Appending Data using Subsearch/Custom Commands & Dedup

I currently have a search that is looking at firewall data that looks something like this:

index=my_index sourcetype=fw_data action=drop src_ip!=""
| fields src_ip src_port dst_ip dst_port proto action
| my_special_command dst_ip 
| search my_command_output_field=true
| dedup src_ip dst_ip dst_port
| table _time src_ip src_port dst_ip dst_port proto action my_command_output_field

The problem I'm having is that when I pass my list of dst_ip (destination IP) addresses to my custom command (my_special_command), I'd like to pass the list dedup'd instead of as-is, so my custom command isn't running across the same values multiple times. However, I want that done in such a way that the original list of dst_ip addresses is not impacted/dedup'd once I continue my search. In other words, I want the list dedup'd, but only for the purpose of invoking my custom command.

For a little background, in this instance, my custom command takes a destination IP when it is invoked and returns an additional field (my_command_output_field) back to Splunk from an external API call that adds context to the data in my initial search. That piece works fine, however, when I pass that list to the custom command, I don't want the list to have any duplicates, as it really impacts performance. I've tried re-writing the invocation of the custom command part in my search a few different ways (I tried copying dst_ip to a new value via eval in one instance, and "join" in another) and haven't found a solution that works the way I want it to.

I know I could probably get a join statement to work if I re-ran the entire search up to that point in a sub-search, but to me that seems way less efficient since I'm then running the same search twice.
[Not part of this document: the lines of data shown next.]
(** Whoever waits to read is woken, or there is nothing new to read. *)
Definition woken (u v : utp) : Prop := readable v = true \/ ubuffer v = ubuffer u.

Lemma readable_delivered seq d u : readable (delivered seq d u) = true.
Proof. unfold delivered. by case_bool_decide. Qed.

(** A packet of the stream. *)
Lemma tri_data_received_stream base k got i d u :
  utp_inv u -> connected_state u = true -> assembling base k got u -> stream !! i = Some d ->
  tri (data_received (seq_of i) d)
    (fun _ v => (unordered v = unordered u /\ woken u v) /\ (exists k', assembling base k' (fun j => got j \/ j = i) v) /\
       out_of_order v !! next_seq (ack_nr v) = None) (fun _ _ => False) u.
Proof.
  intros Hu Hc Has Hs. destruct (as_ack _ _ _ _ Has) as [Ha Hn]. pose proof (lookup_lt_Some _ _ _ Hs) as Hlt.
  pose proof (as_delivered _ _ _ _ Has) as Hk. pose proof (inv_next u Hu) as Hnone. rewrite Hn in Hnone.
  assert (is_after (seq_of i) (ack_nr u) = bool_decide (k <= i)) as Hafter by (apply is_after_seq_of; [done|done|lia|lia]).
  eapply tri_mono; [apply (tri_data_received (fun v => (unordered v = unordered u /\ woken u v) /\
    exists k', assembling base k' (fun j => got j \/ j = i) v))| |done]; rewrite ?Hn; try done.
  - apply seq_of_range.
  - intros v [[Hv _] _]. destruct u, v. unfold unordered in Hv. cbn in *. by simplify_eq.
  - intros v [Hv (k' & Hv')]. split; [done|]. exists k'. by destruct Hv'.
  - intros v d' [[Hv _] (k' & Hv')] Hd'. split; [rewrite unordered_delivered; split; [done|left; apply readable_delivered]|]. exists (S k'). by apply assembling_follow.
  - intros Heq. apply seq_of_inj in Heq as ->; [|lia|lia]. split; [rewrite unordered_delivered; split; [done|left; apply readable_delivered]|]. exists (S k).
    pose proof (assembling_deliver _ _ _ _ _ Has Hs) as Hdel. unfold delivering in Hdel.
    rewrite delete_id in Hdel by done. by replace (set_out_of_order (out_of_order u) u) with u in Hdel by (by destruct u).
  - intros Hne Haf _. split; [by split; [|right]|]. exists k. apply assembling_keep; [done|done|].
    rewrite Hafter in Haf. apply bool_decide_eq_true in Haf. destruct (decide (i = k)) as [->|]; [done|lia].
  - intros Hne Hdrop. split; [by split; [|right]|]. exists k. destruct Has as [? ? ? ? Hgot Hall]. split; try done; [by left; apply Hgot|].
    intros j Hlen Hjl [Hj| ->]; [by apply Hall|]. destruct (decide (i < k)) as [|Hik]; [by left|exfalso].
    rewrite Hafter, bool_decide_eq_true_2 in Hdrop by lia. destruct Hdrop as [|Hfull]; [done|].
    assert (assembling base k got u) as Has' by done.
    pose proof (assembling_size _ _ _ _ Has' Hnone). lia.
  - intros _ v [[Hv Hk'] Hnext]. done.
Qed.

(** ** Packets *)

(** A packet that carries the [i]-th part of the stream, or none of it. *)
Definition carries_part (i : nat) (p : utp_packet) : Prop :=
  p.(packet_type) = ST_DATA /\ p.(pkt_seq_nr) = seq_of i /\ stream !! i = Some p.(payload).
Definition of_stream (p : utp_packet) : Prop :=
  in_16 p.(pkt_seq_nr) /\ in_16 p.(pkt_ack_nr) /\ (p.(packet_type) = ST_STATE \/ exists i, carries_part i p).

Record established (u : utp) : Prop := {
  es_inv : utp_inv u;
  es_connected : u.(connected_state) = true;
  es_closed : u.(closed) = false;
  es_eof : u.(eof_seq) = None;
}.
(** Whoever waits to read sees no difference. *)
Definition same_reading (u v : utp) : Prop := readable v = readable u /\ ubuffer v = ubuffer u.

Lemma flowing_stable base u : flowing base u -> resend_stable (fun v => flowing base v /\ same_reading u v).
Proof.
  intros _. split.
  - by intros v [[[]] _].
  - by intros v [[[]] _].
  - by intros v [[] _].
  - intros v [[_ _ _ _ [_ ?] _] _]. done.
  - intros l v [[[[] ? ? ?] (k & got & [] & ?) ? ? ? ?] ?] Hk Hp. split; [|done]. split; try done; first [exists k, got; by split|by split; [split|..]].
  - intros ps v [[[[] ? ? ?] (k & got & [] & ?) ? ? ? ?] ?]. split; [|done]. split; try done; first [exists k, got; by split|by split; [split|..]].
  - intros t v [[[[] ? Hcl ?] (k & got & [] & ?) ? ? ? ?] ?]. split; [|done]. split; try done; [|exists k, got; by split].
    split; try done. split; try done. cbn. by rewrite Hcl.
Qed.

Lemma unacked_after_patient ack l : Forall patient l -> Forall patient (unacked_after ack l).
Proof.
  intros Hl. apply Forall_forall. intros kv [_ Hin]%list_elem_of_filter. by apply (Forall_forall patient l).
Qed.

(** A datagram of the peer. *)
Lemma tri_datagram_flowing base t from data rest u :
  flowing base u -> u.(datagrams_due) = (t, (from, data)) :: rest ->
  tri (handle_event (Arrives t from data rest)) (fun _ v => flowing base v /\ woken u v) (fun _ _ => False) u.
Proof.
  intros [Hest (k & got & Has & Hparts) Hdue Hkey Hclock Hun] Heq. rewrite Heq in Hdue, Hparts.
  apply Forall_cons in Hdue as [(Ht & Hfrom & p & Hp & Hid & Hkind) Hrest]. cbn [fst snd] in *. subst from.
  unfold handle_event. apply tri_bind, tri_reads, tri_bind, tri_change, tri_bind, tri_change.
  set (v := set_datagrams_due _ _). apply (tri_callback_then _ (fun w => flowing base w /\ woken u w)).
  { by intros w [[[]] _]. }
  { intros w ps [[[[] ? ? ?] (k' & got' & [] & ?) ? ? ? ?] ?]. split; [|done]. split; try done; first [exists k', got'; by split|by split; [split|..]]. }
  unfold datagram_received. rewrite Hp. apply tri_bind, tri_reads. rewrite Hid.
  change (key_of v) with (key_of u). change (connections v) with (connections u). destruct Hkey as [Hkey Htable].
  rewrite !bool_decide_eq_true_2 by (rewrite ?Htable; set_solver). cbn [andb when].
  destruct (decode_utp_packet_fields _ _ Hp) as (Hseq & Hack & _).
  assert (established v) as Hv by (destruct Hest as [[] ? ? ?]; by split; [split|..]).
  assert (assembling stream first base k got v) as Hasv by (by destruct Has).
  eapply tri_mono; [apply (tri_packet_of_stream stream first length_stream_small base k got p v Hv Hasv)| |done].
  { by split. }
  intros _ w (Hw & [Hwk Hsame] & k' & Hk').
  assert (key_of w = key_of u /\ connections w = connections u /\ uclock w = uclock v /\ datagrams_due w = rest /\
    unacked w = unacked_after (pkt_ack_nr p) (unacked u)) as (Hw1 & Hw2 & Hw3 & Hw4 & Hw5).
  { destruct w, u. unfold unordered, key_of in *. cbn in *. by simplify_eq. }
  split; [|exact Hwk]. split; try done.
  - exists k', (fun j => got j \/ carries_part stream first j p). split; [done|]. rewrite Hw4. intros i Hi.
    destruct (Hparts i Hi) as [|[(p' & Hp' & Hpart)|]%Exists_cons]; [auto| |auto].
    cbn [fst snd] in Hp'. rewrite Hp in Hp'. injection Hp' as ->. auto.
  - by rewrite Hw4.
  - by rewrite Hw1, Hw2.
  - rewrite Hw3. cbn. lia.
  - rewrite Hw5. by apply unacked_after_patient.
Qed.
Definition finish_job (info_hash : bytes) (metadata : option torrent_metadata) (blamed : list address)
    (reason : string) : task (engine K) unit :=
  check (is_node_id info_hash) ;;
  match metadata with
  | Some m =>
      on_catalog (catalog_store_metadata m) ;;
      change (fun s => set_successes (successes s + 1)%Z s)
  | None =>
      if negb (bool_decide (blamed = []))
      then on_catalog (catalog_mark_fetch_failed info_hash blamed reason) ;;
           change (fun s => set_failures (failures s + 1)%Z s)
      else on_catalog (catalog_release_fetch_claim info_hash)
  end ;;
  s ← reads (fun s => s);
  check ((0 <=? successes s) && (0 <=? failures s))%Z.

(** [run_job] after its loop. *)
Definition job_returns (id : nat) j : task (engine K) unit :=
  each cancel_attempt (job_running j).*1 ;;
  finish_job (job_hash j) (job_metadata j) (job_blamed j) (job_reason j) ;;
  check (bool_decide (job_running j = []) || bool_decide (is_Some (job_metadata j))) ;;
  del_job id.

(** [loop.create_task(self.attempt(...))] *)
Definition create_attempt (info_hash : bytes) (peer : address) : task (engine K) nat :=
  id ← reads next_task;
  change (set_next_task (S id)) ;;
  change (fun s => set_tasks (dict_set id (Attempt info_hash peer Created false) (tasks s)) s) ;;
  mret id.

(** [asyncio.wait], up to its wait. *)
Definition job_waits (id : nat) j (timeout : option Z) : task (engine K) unit :=
  call (raise_if (bool_decide (job_running j = [])) (ValueError "Set of Tasks/Futures is empty.")) ;;
  s ← reads (fun s => s);
  set_job id (Job (job_hash j) (job_waiting j) (job_running j) (job_blamed j) (job_reason j) (job_metadata j)
    true ((fun t => (clock s + t)%Z) <$> timeout) (job_cancelled j)).

Definition has_room (running : list (nat * address)) : bool :=
  (Z.of_nat (length running) <? peer_parallelism opts)%Z.

(** The loop of [run_job], up to its wait or to the end of the job: [peers] is
    its local variable [waiting]. *)
Fixpoint job_loop (id : nat) j (peers : list address) : task (engine K) unit :=
  let j := Job (job_hash j) peers (job_running j) (job_blamed j) (job_reason j) (job_metadata j)
             (job_started j) (job_wakeup j) (job_cancelled j) in
  if bool_decide (job_metadata j = None) &&
     (negb (bool_decide (peers = [])) || negb (bool_decide (job_running j = []))) then
    match peers with
    | peer :: peers =>
        if has_room (job_running j) then
          s ← reads (fun s => s);
          if is_known_unreachable peer (clock s) (unreachable s) then
            reason ← count_reason "skipped_unreachable";
            job_loop id (Job (job_hash j) peers (job_running j) (job_blamed j ++ [peer]) reason (job_metadata j)
              (job_started j) (job_wakeup j) (job_cancelled j)) peers
          else
            task ← create_attempt (job_hash j) peer;
            let running := dict_set task peer (job_running j) in
            job_waits id (Job (job_hash j) peers running (job_blamed j) (job_reason j) (job_metadata j)
              (job_started j) (job_wakeup j) (job_cancelled j))
              (if negb (bool_decide (peers = [])) && has_room running then Some (stagger_seconds opts) else None)
        else job_waits id j None
    | [] => job_waits id j None
    end
  else job_returns id j.

(** [run_job] from its start. *)
Definition job_starts (id : nat) j : task (engine K) unit :=
  check (is_node_id (job_hash j) && negb (bool_decide (job_waiting j = []))) ;;
  job_loop id j (job_waiting j).
(* ===== verification/FetchEngineSafety.v ===== *)
(** The invariant of the fetch engine: the slots, the counters, the tasks and the
    jobs fit together, and the hashes of the jobs are exactly what the catalog
    has given out.  Every operation runs without an exception from a state in
    order, and the parts below put it back in order. *)
From S2P Require Import Prelude PyDict Semaphore Bencode NodeIdentity Krpc TorrentInfo Catalog CatalogInterface.
From S2P Require Import Tasks MetadataSession FetchEngine.

Section safety.
Context {K : Type} `{FL : FetchCatalogLaws K} (sha1 : bytes -> bytes) (depth : nat) (opts : options).
Implicit Types (s : engine K) (a : attempt_task) (j : job_task) (h : bytes).

Abbreviation never := (fun (_ : exn) (_ : engine K) => False).

(** ** What the parts promise *)

(** The stages in which an attempt is counted: it holds a slot, it waits for one,
    it holds one of uTP. *)
Definition over_slot a : Z := match at_stage a with Over_tcp | Over_encrypted => 1 | _ => 0 end.
Definition at_acquire a : Z := match at_stage a with Acquiring => 1 | _ => 0 end.
Definition over_utp a : Z := match at_stage a with Over_utp _ => 1 | _ => 0 end.

(** Slots and counters are those of the tasks; the queue of the slots is made of
    tasks that wait, and of every one that is not cancelled. *)
Record slots_ok s : Prop := SlotsOk {
  so_tasks : dict_wf (tasks s);
  so_next : forall id, is_Some (dict_get id (tasks s)) -> id < next_task s;
  so_sem : semaphore_ok (slots s);
  so_shares : (shares (slots s) + active s)%Z = max_connections opts;
  so_active : active s = sum_over over_slot (tasks s);
  so_waiting : waiting s = sum_over at_acquire (tasks s);
  so_waiters id : id ∈ (waiters (slots s)).*1 -> exists a, dict_get id (tasks s) = Some a /\ at_stage a = Acquiring;
  so_queued id a : dict_get id (tasks s) = Some a -> at_stage a = Acquiring -> at_cancelled a = false ->
    id ∈ (waiters (slots s)).*1;
  so_utp : match utp_slots s with
    | Some sem => waiters sem = [] /\ (0 <= value sem)%Z /\ (value sem + sum_over over_utp (tasks s) = UTP_MAX_CONNECTIONS)%Z
    | None => sum_over over_utp (tasks s) = 0%Z end;
  so_max : (active s <= max_active s <= max_connections opts)%Z }.
Lemma answers_search text limit sort descending t :
  tables_ok t -> 1 <= limit ->
  answers (TorrentDatabase.search matches fault text limit sort descending) t
    (record_of <$> search_rows t (take MAX_QUERY_TERMS (tokens text)) limit sort descending).
Proof using.
  intros Ht Hlim. unfold TorrentDatabase.search. eapply db_answers_bind; [apply answers_check; by apply bool_decide_eq_true|].
  destruct (text_terms_returns text) as [Htok Hwords]. eapply db_answers_bind; [by apply answers_call|].
  set (words := take MAX_QUERY_TERMS (tokens text)).
  assert (Forall word words) as Hw by (by apply Forall_take). clearbody words. clear Htok Hwords.
  eapply db_answers_bind; [apply answers_connect|]. cbv zeta. unfold search_rows.
  destruct (bool_decide (words = [])) eqn:Hnil; cbn [negb andb].
  - eapply db_answers_bind.
    { eapply db_answers_bind; [apply db_answers_query|]. apply answers_call, (search_records t); [done|].
      intros r Hr. apply elem_of_take in Hr as (i & Hr & _). by apply list_elem_of_lookup_2, elem_of_sort_by in Hr. }
    eapply db_answers_bind; [apply answers_ret|]. eapply db_answers_bind; [|apply answers_ret].
    apply answers_check, bool_decide_eq_true. rewrite length_fmap, length_take. lia.
  - apply bool_decide_eq_false in Hnil.
    destruct (expression_returns t words None Ht Hnil Hw (or_introl eq_refl)) as [He Hne].
    destruct (expression_returns t words (Some (typos_of t <$> words)) Ht Hnil Hw (or_intror eq_refl)) as [He' Hne'].
    set (exact := match_rows matches (expression_of words None) limit sort descending t).
    pose proof (length_match_rows (expression_of words None) limit sort descending t) as Hlen. fold exact in Hlen.
    eapply db_answers_bind; [eapply db_answers_bind; [by apply answers_call|]; by apply answers_run_match|]. fold exact.
    rewrite length_fmap. eapply db_answers_bind; [|eapply db_answers_bind; [|apply answers_ret]].
    + unfold wide_expression. destruct (bool_decide (length exact < limit)) eqn:Hroom; cbn [andb]; [|apply answers_ret].
      eapply db_answers_bind; [by apply answers_map_typos|]. cbv zeta. fold (any_typos t words).
      destruct (any_typos t words); cbn [andb]; [|apply answers_ret].
      destruct sort as [sort|]; cbn [negb bool_decide].
      * eapply db_answers_bind; [by apply answers_call|]. by apply answers_run_match.
      * eapply db_answers_bind; [by apply answers_call|]. eapply db_answers_bind; [by apply answers_run_match|].
        rewrite filter_records, <-fmap_take, <-fmap_app. apply answers_ret.
    + apply answers_check, bool_decide_eq_true. rewrite length_fmap. destruct (bool_decide (length exact < limit)); cbn [andb]; [|done].
      destruct (any_typos t words); [|done]. case_bool_decide; [|apply length_match_rows].
      rewrite length_app, length_take. lia.
Qed.

(** ** The orders *)

Lemma columns_total x y : length x = length y -> columns_leb x y = true \/ columns_leb y x = true.
Proof using.
  revert y. induction x as [|a x IH]; intros [|b y] Hl; cbn [columns_leb]; auto. injection Hl as Hl.
  destruct (decide (a = b)) as [->|Hab].
  - rewrite !bool_decide_eq_true_2 by done. by apply IH.
  - rewrite !bool_decide_eq_false_2 by congruence. apply lex_leb_total.
Qed.

Lemma columns_trans x y z :
  length x = length y -> length y = length z ->
  columns_leb x y = true -> columns_leb y z = true -> columns_leb x z = true.
Proof using.
  revert y z. induction x as [|a x IH]; intros [|b y] [|c z] [=] [=]; cbn [columns_leb]; try done.
  repeat case_bool_decide; subst; try done; eauto using lex_leb_trans.
  intros Hxy Hyz. exfalso. eauto using lex_leb_antisym.
Qed.

Lemma length_order_columns sort x y : length (order_columns sort x) = length (order_columns sort y).
Proof using. by destruct sort as [[]|]. Qed.

Lemma order_total sort descending x y : order_clause sort descending x y = true \/ order_clause sort descending y x = true.
Proof using. unfold order_clause. destruct (_ || descending); apply columns_total, length_order_columns. Qed.

Lemma order_trans sort descending x y z :
  order_clause sort descending x y = true -> order_clause sort descending y z = true -> order_clause sort descending x z = true.
Proof using.
  unfold order_clause. destruct (_ || descending); intros H1 H2; eapply columns_trans; eauto using length_order_columns.
Qed.

Lemma name_first_total t e x y : name_first matches t e x y = true \/ name_first matches t e y x = true.
Proof using.
  unfold name_first. destruct (is_match matches t (in_name e) x), (is_match matches t (in_name e) y); cbn [Bool.eqb]; auto;
    apply order_total.
Qed.

Lemma name_first_trans t e x y z :
  name_first matches t e x y = true -> name_first matches t e y z = true -> name_first matches t e x z = true.
Proof using.
  unfold name_first. destruct (is_match matches t (in_name e) x), (is_match matches t (in_name e) y),
    (is_match matches t (in_name e) z); cbn [Bool.eqb]; try done; apply order_trans.
Qed.

(** What the rows of a match are: the first of those that match. *)
Definition match_order t (expression : list Z) (sort : option sort_key_t) (descending : bool) : row -> row -> bool :=
  match sort with None => name_first matches t expression | Some _ => order_clause sort descending end.

Lemma match_order_total t e sort descending x y :
  match_order t e sort descending x y = true \/ match_order t e sort descending y x = true.
Proof using. unfold match_order. destruct sort; [apply order_total|apply name_first_total]. Qed.

Lemma match_order_trans t e sort descending x y z :
  match_order t e sort descending x y = true -> match_order t e sort descending y z = true ->
  match_order t e sort descending x z = true.
Proof using. unfold match_order. destruct sort; [apply order_trans|apply name_first_trans]. Qed.

(** A row that matches is among the rows found, or these are as many as wanted and
    none of them comes after it. *)
Lemma match_rows_best t e limit sort descending r :
  r ∈ torrents t -> is_match matches t e r = true ->
  let found := match_rows matches e limit sort descending t in
  r ∈ found \/ length found = limit /\ Forall (fun x => match_order t e sort descending x r = true) found.
Proof using.
  intros Hr Hm. cbv zeta. unfold match_rows. fold (match_order t e sort descending). set (matching := filter _ _).
  assert (r ∈ sort_by (match_order t e sort descending) matching) as Hin
    by (apply elem_of_sort_by, list_elem_of_filter; done).
  rewrite <-(take_drop limit (sort_by (match_order t e sort descending) matching)) in Hin.
  apply elem_of_app in Hin as [Hin|Hin]; [by left|right]. split.
  - rewrite length_take. apply Nat.min_l. destruct (decide (limit <= length (sort_by (match_order t e sort descending) matching))) as [|Hd]; [done|].
    rewrite drop_ge in Hin by lia. by apply elem_of_nil in Hin.
  - apply Forall_forall. intros x Hx. eapply sort_by_take_smallest; [| |exact Hx|exact Hin];
      [apply match_order_total|apply match_order_trans].
Qed.

Lemma NoDup_match_rows t e limit sort descending :
  tables_ok t -> NoDup (match_rows matches e limit sort descending t).
Proof using.
  intros Ht. unfold match_rows. eapply sublist_NoDup; [|apply sublist_take]. rewrite sort_by_Permutation.
  apply NoDup_filter. eapply NoDup_fmap_1, (to_hashes _ Ht).
Qed.

(** Rows of the database are told apart by their hashes. *)
Lemma hashes_tell t l : tables_ok t -> (forall r, r ∈ l -> r ∈ torrents t) -> NoDup l ->
  NoDup (sr_info_hash <$> (record_of <$> l)).
Proof using.
  intros Ht Hl Hnd. rewrite <-list_fmap_compose. induction Hnd as [|r l Hr Hnd IH]; [constructor|].
  rewrite fmap_cons. constructor; [|apply IH; intros r' Hr'; apply Hl; by right].
  intros (r' & Hh & Hr')%list_elem_of_fmap. apply Hr.
  assert (r = r') as ->; [|done]. eapply (NoDup_fmap_same (fun r => doc_info_hash (row_document r)));
    [apply (to_hashes _ Ht)|apply Hl; left|apply Hl; by right|done].
Qed.

Lemma elem_of_new_rows t exact wide r :
  tables_ok t -> (forall r, r ∈ exact -> r ∈ torrents t) -> (forall r, r ∈ wide -> r ∈ torrents t) ->
  r ∈ new_rows exact wide <-> r ∈ wide /\ r ∉ exact.
Proof using.
  intros Ht He Hw. unfold new_rows. rewrite list_elem_of_filter. split.
  - intros [Hn Hr]. split; [done|]. intros Hx. apply Hn. by apply (list_elem_of_fmap_2 (fun r => sr_info_hash (record_of r))).
  - intros [Hr Hn]. split; [|done]. intros (r' & Hh & Hr')%list_elem_of_fmap. apply Hn.
    assert (r = r') as ->; [|done]. eapply (NoDup_fmap_same (fun r => doc_info_hash (row_document r)));
      [apply (to_hashes _ Ht)|by apply Hw|by apply He|done].
Qed.
(* ===== verification/TaskLoops.v ===== *)
(** Loops of coroutines.  A loop is written with a number of rounds and raises
    [Diverge] when they are used up; here is what it means that there are enough
    of them, and which tasks come to an end without any. *)
From S2P Require Import Prelude Tasks.

(** [m] runs to its end, whatever that is. *)
Definition terminates {S A} (m : task S A) : Prop := forall s,
  tri m (fun _ _ => True) (fun e _ => e <> Diverge) s.

(** With enough rounds, and then with any number of more, [m] always comes to
    the same end, which is as [Q] and [E] say. *)
Definition eventually {S A} (m : nat -> task S A) (Q : A -> S -> Prop) (E : exn -> S -> Prop) (s : S) : Prop :=
  exists n r, (forall n', n <= n' -> m n' s = r) /\ tri (fun _ => r) Q E s.

(** With enough rounds [m] returns, and leaves [s']. *)
Definition completes {S} (m : nat -> task S unit) (s s' : S) : Prop :=
  exists enough, forall rounds, enough <= rounds -> m rounds s = (Ok tt, s').

Section loops.
Context {S : Type}.
Implicit Types (s : S) (E : exn -> S -> Prop).

Lemma terminates_bind {A B} (m : task S A) (f : A -> task S B) :
  terminates m -> (forall a, terminates (f a)) -> terminates (m ≫= f).
Proof. intros Hm Hf s. apply tri_bind. eapply tri_mono; [apply Hm| |done]. intros a s' _. apply Hf. Qed.

Lemma terminates_catch {A} (m : task S A) h : terminates m -> (forall e, e <> Diverge -> terminates (h e)) -> terminates (catch m h).
Proof. intros Hm Hh s. apply tri_catch. eapply tri_mono; [apply Hm|done|]. intros e s' He. by apply Hh. Qed.

Lemma terminates_throw {A} e : e <> Diverge -> terminates (throw (S := S) (A := A) e).
Proof. intros He s. exact He. Qed.

Lemma terminates_call {A} (r : res A) : r <> Raise Diverge -> terminates (call (S := S) r).
Proof. intros Hr s. unfold tri, call. destruct r; [done|congruence]. Qed.

Lemma terminates_check c : terminates (check (S := S) c).
Proof. by destruct c. Qed.

Lemma terminates_each {A} (f : A -> task S unit) l : (forall x, terminates (f x)) -> terminates (each f l).
Proof. intros Hf. induction l as [|x l IH]; cbn [each]; [done|]. by apply terminates_bind. Qed.

Lemma terminates_when (c : bool) (m : task S unit) : (c = true -> terminates m) -> terminates (when c m).
Proof. destruct c; [auto|done]. Qed.

(** ** Enough rounds *)

Lemma eventually_const {A} (m : task S A) Q E s : tri m Q E s -> eventually (fun _ => m) Q E s.
Proof. intros Hm. exists 0, (m s). split; [done|exact Hm]. Qed.

Lemma eventually_mono {A} (m : nat -> task S A) (Q Q' : A -> S -> Prop) E E' s :
  eventually m Q E s -> (forall a s', Q a s' -> Q' a s') -> (forall e s', E e s' -> E' e s') -> eventually m Q' E' s.
Proof. intros (n & r & Hn & Hr) HQ HE. exists n, r. split; [done|]. eapply tri_mono; [exact Hr|done|done]. Qed.

Lemma eventually_bind {A B} (m : nat -> task S A) (f : A -> nat -> task S B) Q E s :
  eventually m (fun a s' => eventually (f a) Q E s') E s -> eventually (fun n => m n ≫= fun a => f a n) Q E s.
Proof.
  intros (n & [[a|e] s'] & Hn & Hr).
  - destruct Hr as (n2 & r & Hn2 & Hr). exists (Nat.max n n2), r. split; [|exact Hr]. intros n' Hle.
    unfold mbind, task_bind. rewrite Hn by lia. apply Hn2. lia.
  - exists n, (Raise e, s'). split; [|exact Hr]. intros n' Hle. unfold mbind, task_bind. by rewrite Hn.
Qed.

Lemma eventually_catch {A} (m : nat -> task S A) (h : exn -> nat -> task S A) Q E s :
  eventually m Q (fun e s' => eventually (h e) Q E s') s -> eventually (fun n => catch (m n) (fun e => h e n)) Q E s.
Proof.
  intros (n & [[a|e] s'] & Hn & Hr).
  - exists n, (Ok a, s'). split; [|exact Hr]. intros n' Hle. unfold catch. by rewrite Hn.
  - destruct Hr as (n2 & r & Hn2 & Hr). exists (Nat.max n n2), r. split; [|exact Hr]. intros n' Hle.
    unfold catch. rewrite Hn by lia. apply Hn2. lia.
Qed.

Lemma eventually_when (c : bool) (m : nat -> task S unit) Q E s :
  (c = true -> eventually m Q E s) -> (c = false -> Q tt s) -> eventually (fun n => when c (m n)) Q E s.
Proof. destruct c; [auto|]. intros _ HQ. apply eventually_const, tri_ret. by apply HQ. Qed.

Lemma eventually_S {A} (m : nat -> task S A) Q E s : eventually (fun n => m (Datatypes.S n)) Q E s -> eventually m Q E s.
Proof.
  intros (n & r & Hn & Hr). exists (Datatypes.S n), r. split; [|done]. intros [|n'] Hle; [lia|]. apply Hn. lia.
Qed.

Lemma eventually_along {A} (m : nat -> task S A) (g : nat -> nat) Q E s :
  (forall n, n <= g n) -> eventually m Q E s -> eventually (fun n => m (g n)) Q E s.
Proof. intros Hg (n & r & Hn & Hr). exists n, r. split; [|done]. intros n' Hle. apply Hn. specialize (Hg n'). lia. Qed.

(** What holds however many rounds there are. *)
Lemma eventually_and {A} (m : nat -> task S A) Q E Q' E' s :
  eventually m Q E s -> (forall n, tri (m n) Q' E' s) ->
  eventually m (fun a s' => Q a s' /\ Q' a s') (fun e s' => E e s' /\ E' e s') s.
Proof.
  intros (n & r & Hn & Hr) Hm. exists n, r. split; [done|]. apply tri_and; [exact Hr|].
  specialize (Hm n). unfold tri in Hm |- *. by rewrite (Hn n (le_n n)) in Hm.
Qed.

(** What returns at last has run to its end. *)
Lemma eventually_completes (m : nat -> task S unit) Q E s :
  eventually m Q E s -> eventually m (fun a s' => Q a s' /\ completes m s s') E s.
Proof.
  intros (n & [[[]|e] s'] & Hn & Hr); exists n; eexists; (split; [exact Hn|]); [|done]. split; [done|]. by exists n.
Qed.

(** What the end tells of any sufficient number of rounds. *)
Lemma eventually_enough {A} (m : nat -> task S A) Q E s :
  eventually m Q E s -> exists enough, forall n, enough <= n -> tri (m n) Q E s.
Proof. intros (n & r & Hn & Hr). exists n. intros n' Hle. unfold tri. rewrite (Hn n' Hle). exact Hr. Qed.
End loops.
What I really want to do is just take dst_ip, dedup it just for the purpose of passing it to the custom command, and then taking the additional field it returns and applying it to a non-dedup'd copy of dst_ip addresses without having to re-run the whole thing from the start.

Is this possible in Splunk, or is there maybe a better way/different way of looking at this that I haven't considered?

0 Karma


You could build some caching into your special command. At each invocation, create a map ip->output and only call the external API if you don't have an output value for that ip yet. Store the output in the map, avoid duplicate external calls.

Note, if your special command is set as "streaming", it may get invoked several times with chunks of the search results rather than once with the entire search results. Hence you may see several external API calls per ip rather than just one, but still way fewer than you originally would.